Do we give Nazis a place to ask the Jewish question? Do we let trans people get doxed by someone who’s a literal troll for a living? These were questions seriously being debated by a right wing media at the time. And those of us who were like, yeah, we settled those questions a while back. These are not good ideas.
We were painted as the real fascist. Unable to withstand the free exchange of ideas we didn’t like or agree with. And these days it’s cancel culture. What do you mean? I can’t say racist things on Twitter without people coming after me for it. What happened to free speech? Why can’t I call trans women confused men without being called mean or transphobic?
What happened to the discourse? On July 7th, Harper’s magazine published an open letter, titled a letter on justice and open debate. I’m not going to read the full text of the letter here because I value your time. More than that, I’ll leave a link in the show notes, if you want to read the whole thing, but essentially it’s a letter that lays out the terms of this new conservative, moral panic.
It decries attacks on the free exchange of ideas and open debate. It paints a stark picture of intolerance to opposing views, public shaming, and ostracizing of those who have views counter to the mainstream.
And to people who aren’t familiar with this course, it reads very convincingly who disagree with the idea that we need open debate and discourse over the important questions of the day?
But the letter stopped short of any specificity.
It doesn’t talk about any of the times this has actually happened. And when you start to read the list of people who signed this letter, it becomes clear what they actually need. JK Rowling, who threatened a trans woman into silence using threats of legal action. Jesse Singal who’s writing about trans people has caused incalculable damage to the trans community.

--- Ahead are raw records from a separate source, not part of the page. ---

(** C6: comparing an image with an identical copy of itself yields a
    result, whose diff percentage, mean difference and maximum difference
    are 0, whose match score is 100, and which has no region. *)
Theorem identical_images_match (name : string) (img : Image) :
  wf_image img = true -> (0 < im_width img)%nat -> (0 < im_height img)%nat ->
  exists d w,
    pixel_diff_images name img img = ok (d, w) /\
    (diff_percent d == 0)%Q /\ (mean_diff d == 0)%Q /\ (max_diff d == 0)%Q /\
    (match_score d == 100)%Q /\ regions d = [].
Proof.
  intros W Hw Hh.
  pose proof (flatten_nonempty img W Hw Hh) as Hne.
  pose proof (zeros_flat (Np.of_image img)) as Hz.
  unfold pixel_diff_images.
  rewrite resize_to_match_same, abs_sub_diag.
  rewrite (max_zeros _ Hz Hne), zeros_mask.
  fold (percent_of_mask (map (map (fun _ : list Z => false)) (Np.of_image img))).
  pose proof (percent_all_false (Np.of_image img)) as Hp.
  set (dp := percent_of_mask _) in *.
  eexists. eexists. split; [reflexivity|]. simpl.
  split; [|split; [|split; [|split]]].
  - rewrite (round2_comp dp 0 Hp). reflexivity.
  - rewrite (round2_comp _ 0 (mean_zeros _ Hz)). reflexivity.
  - reflexivity.
  - assert (E : (100 - dp == 100)%Q) by lra.
    rewrite (round2_comp _ 100 E). reflexivity.
  - apply detect_regions_small. lra.
Qed.

End Identical.

(** ** The region detector *)

Section Regions.

Lemma argmax_first (v : list bool) :
  existsb id v = true ->
  nth (Np.argmax v) v false = true /\
  forall i, (i < Np.argmax v)%nat -> nth i v false = false.
Proof.
  induction v as [|b r IH]; simpl; [discriminate|].
  destruct b; simpl.
  - intros _. split; [reflexivity | intros i Hi; lia].
  - intros Hr. rewrite Hr. destruct (IH Hr) as [Ht Hf].
    split; [exact Ht|].
    intros [|i] Hi; [reflexivity|]. apply Hf. lia.
Qed.

Lemma nth_true_lt (v : list bool) (n : nat) :
  nth n v false = true -> (n < length v)%nat.
Proof.
  intros H. destruct (Nat.lt_ge_cases n (length v)) as [L|G]; [exact L|].
  rewrite nth_overflow in H by exact G. discriminate.
Qed.

Lemma existsb_nth_true (v : list bool) :
  existsb id v = true <-> exists n, nth n v false = true.
Proof.
  rewrite existsb_exists. split.
  - intros [b [Hin Hb]]. unfold id in Hb. subst b.
    destruct (In_nth v true false Hin) as [n [_ Hn]]. eauto.
  - intros [n Hn]. exists true. split; [|reflexivity].
    rewrite <- Hn. apply nth_In. apply nth_true_lt. exact Hn.
Qed.

Lemma existsb_id_rev (v : list bool) : existsb id (rev v) = existsb id v.
Proof.
  induction v as [|b r IH]; simpl; [reflexivity|].
  rewrite existsb_app, IH. simpl. rewrite orb_false_r. apply orb_comm.
Qed.

(** The first and the last true entry of a vector, as [detect_regions]
    computes them. *)
Lemma argmax_bounds (v : list bool) (P : nat -> Prop) :
  (forall n, nth n v false = true <-> P n) ->
  existsb id v = true ->
  first_such P (Z.of_nat (Np.argmax v)) /\
  last_such P (Z.of_nat (length v) - Z.of_nat (Np.argmax (rev v)) - 1).
Proof.
  intros HP Hex. split.
  - destruct (argmax_first v Hex) as [Ht Hf].
    exists (Np.argmax v). split; [reflexivity|]. split; [apply HP; exact Ht|].
    intros k Hk. apply HP in Hk.
    destruct (Nat.le_gt_cases (Np.argmax v) k) as [L|G]; [exact L|].
    rewrite (Hf k G) in Hk. discriminate.
  - assert (Hex' : existsb id (rev v) = true) by (rewrite existsb_id_rev; exact Hex).
    destruct (argmax_first (rev v) Hex') as [Ht Hf].
    pose proof (nth_true_lt _ _ Ht) as Hlt. rewrite length_rev in Hlt.
    set (a := Np.argmax (rev v)) in *.
    exists (length v - S a)%nat. split; [lia|]. split.
    + apply HP. rewrite rev_nth in Ht by exact Hlt. exact Ht.
    + intros k Hk. apply HP in Hk.
      pose proof (nth_true_lt _ _ Hk) as Hkl.
      destruct (Nat.le_gt_cases k (length v - S a)) as [L|G]; [exact L|].
      assert (Hi : (length v - S k < a)%nat) by lia.
      specialize (Hf _ Hi).
      rewrite rev_nth in Hf by lia.
      replace (length v - S (length v - S k))%nat with k in Hf by lia.
      rewrite Hf in Hk. discriminate.
Qed.

Lemma any_axis1_nth (m : Np.mask) (y : nat) :
  nth y (Np.any_axis1 m) false = true <-> row_differs m y.
Proof.
  unfold Np.any_axis1, row_differs, differs.
  change false with (existsb id (@nil bool)) at 1.
  rewrite map_nth. apply existsb_nth_true.
Qed.

Lemma rect_row (w : nat) (m : Np.mask) (y : nat) :
  rect w m = true -> (y < length m)%nat -> length (nth y m []) = w.
Proof.
  unfold rect. intros H Hy. rewrite forallb_forall in H.
  apply Nat.eqb_eq. apply H. apply nth_In. exact Hy.
Qed.

Lemma differs_in_range (w : nat) (m : Np.mask) (y x : nat) :
  rect w m = true -> differs m y x -> (y < length m)%nat /\ (x < w)%nat.
Proof.
  unfold differs. intros R D.
  assert (Hy : (y < length m)%nat).
  { destruct (Nat.lt_ge_cases y (length m)) as [L|G]; [exact L|].
    rewrite (nth_overflow m [] G) in D. destruct x; discriminate. }
  split; [exact Hy|].
  rewrite <- (rect_row w m y R Hy). apply nth_true_lt. exact D.
Qed.

Lemma any_axis0_nth (w : nat) (m : Np.mask) (x : nat) :
  rect w m = true ->
  nth x (Np.any_axis0 w m) false = true <-> col_differs m x.
Proof.
  intros R. unfold Np.any_axis0, col_differs. split.
  - intros H.
    assert (Hx : (x < w)%nat).
    { apply nth_true_lt in H. rewrite length_map, length_seq in H. exact H. }
    rewrite (nth_indep _ false (existsb (fun row => nth 0 row false) m)) in H
      by (rewrite length_map, length_seq; exact Hx).
    rewrite (map_nth (fun j => existsb (fun row => nth j row false) m) (seq 0 w) 0%nat x) in H.
    rewrite seq_nth in H by exact Hx. simpl in H.
    apply existsb_exists in H. destruct H as [row [Hin Hrow]].
    destruct (In_nth m row [] Hin) as [y [_ Hy]].
    exists y. unfold differs. rewrite Hy. exact Hrow.
  - intros [y D].
    destruct (differs_in_range w m y x R D) as [Hy Hx].
    rewrite (nth_indep _ false (existsb (fun row => nth 0 row false) m))
      by (rewrite length_map, length_seq; exact Hx).
    rewrite (map_nth (fun j => existsb (fun row => nth j row false) m) (seq 0 w) 0%nat x).
    rewrite seq_nth by exact Hx. simpl.
    apply existsb_exists. exists (nth y m []). split; [apply nth_In; exact Hy | exact D].
Qed.


End Regions.

Lemma first_le_last (P : nat -> Prop) (i j : Z) :
  first_such P i -> last_such P j -> (0 <= i <= j)%Z.
Proof.
  intros (n & -> & Pn & Hn) (k & -> & Pk & Hk).
  specialize (Hn k Pk). lia.
Qed.

Lemma any_rows_of_pixel (m : Np.mask) (y x : nat) :
  differs m y x -> Np.any (Np.any_axis1 m) = true.
Proof.
  intros D. unfold Np.any. apply existsb_nth_true.
  exists y. apply any_axis1_nth. exists x. exact D.
Qed.

Lemma any_rows_inv (m : Np.mask) :
  Np.any (Np.any_axis1 m) = true -> exists y x, differs m y x.
Proof.
  unfold Np.any. intros H. apply existsb_nth_true in H.
  destruct H as [y Hy]. apply any_axis1_nth in Hy. destruct Hy as [x D]. eauto.
Qed.

Lemma any_cols_of_pixel (w : nat) (m : Np.mask) (y x : nat) :
  rect w m = true -> differs m y x -> existsb id (Np.any_axis0 w m) = true.
Proof.
  intros R D. apply existsb_nth_true.
  exists x. apply any_axis0_nth; [exact R|]. exists y. exact D.
Qed.

(** The box of [detect_regions], when it emits one. *)
Lemma detect_regions_box (w : nat) (m : Np.mask) (dp : Q) (r : Region) :
  rect w m = true ->
  In r (detect_regions w m dp) ->
  (1 # 2 < dp)%Q /\
  detect_regions w m dp = [r] /\
  first_such (row_differs m) (y_start r) /\
  last_such (row_differs m) (y_end r - 1) /\
  first_such (col_differs m) (x_start r) /\
  last_such (col_differs m) (x_end r - 1) /\
  (y_end r <= Z.of_nat (length m))%Z /\
  (x_end r <= Z.of_nat w)%Z /\
  area_percent r = Num.round2 dp.
Proof.
  intros R. unfold detect_regions.
  destruct (Num.gt dp (1 # 2)) eqn:Hgt; [|intros []].
  destruct (Np.any (Np.any_axis1 m)) eqn:Hany; [|intros []].
  intros [<-|[]]. simpl.
  apply gt_true in Hgt.
  destruct (any_rows_inv m Hany) as (y & x & D).
  pose proof (any_cols_of_pixel w m y x R D) as Hcols.
  destruct (argmax_bounds (Np.any_axis1 m) (row_differs m) (any_axis1_nth m) Hany)
    as [Hrf Hrl].
  destruct (argmax_bounds (Np.any_axis0 w m) (col_differs m)
              (fun n => any_axis0_nth w m n R) Hcols) as [Hcf Hcl].
  assert (Lr : length (Np.any_axis1 m) = length m).
  { unfold Np.any_axis1. apply length_map. }
  assert (Lc : length (Np.any_axis0 w m) = w).
  { unfold Np.any_axis0. rewrite length_map. apply length_seq. }
  repeat split; try assumption; try reflexivity.
  - rewrite Lr. lia.
  - rewrite Lc. lia.
Qed.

And who’s personally waged campaigns to get people fired from their jobs, for writing things he didn’t like about trans people or calling out their hypocrisy. It’s not exclusively so, but the people who signed this letter are largely people of extreme privilege. People backed by the power of large and rich institutions, people with large platforms and audiences, how fucking rich it is to complain about being silenced to your audience of millions.
What the letter doesn’t talk about. Because they never do are the scores of marginalized voices who have actually been silenced by this kind of stuff often by the same people who signed this fucking letter in the first place. Black and Brown voices, women non-binary folks, trans folks, disabled folks, neurodivergent folks.
And so on. Careers actually destroyed. Lives actually thrown into disarray by a barrage of online harassment silenced by the threat of legal action. Jobs actually lost. Strangely this letter fails to mention any of that. So this week you’re going to hear from someone who actually was a victim of that kind of silencing.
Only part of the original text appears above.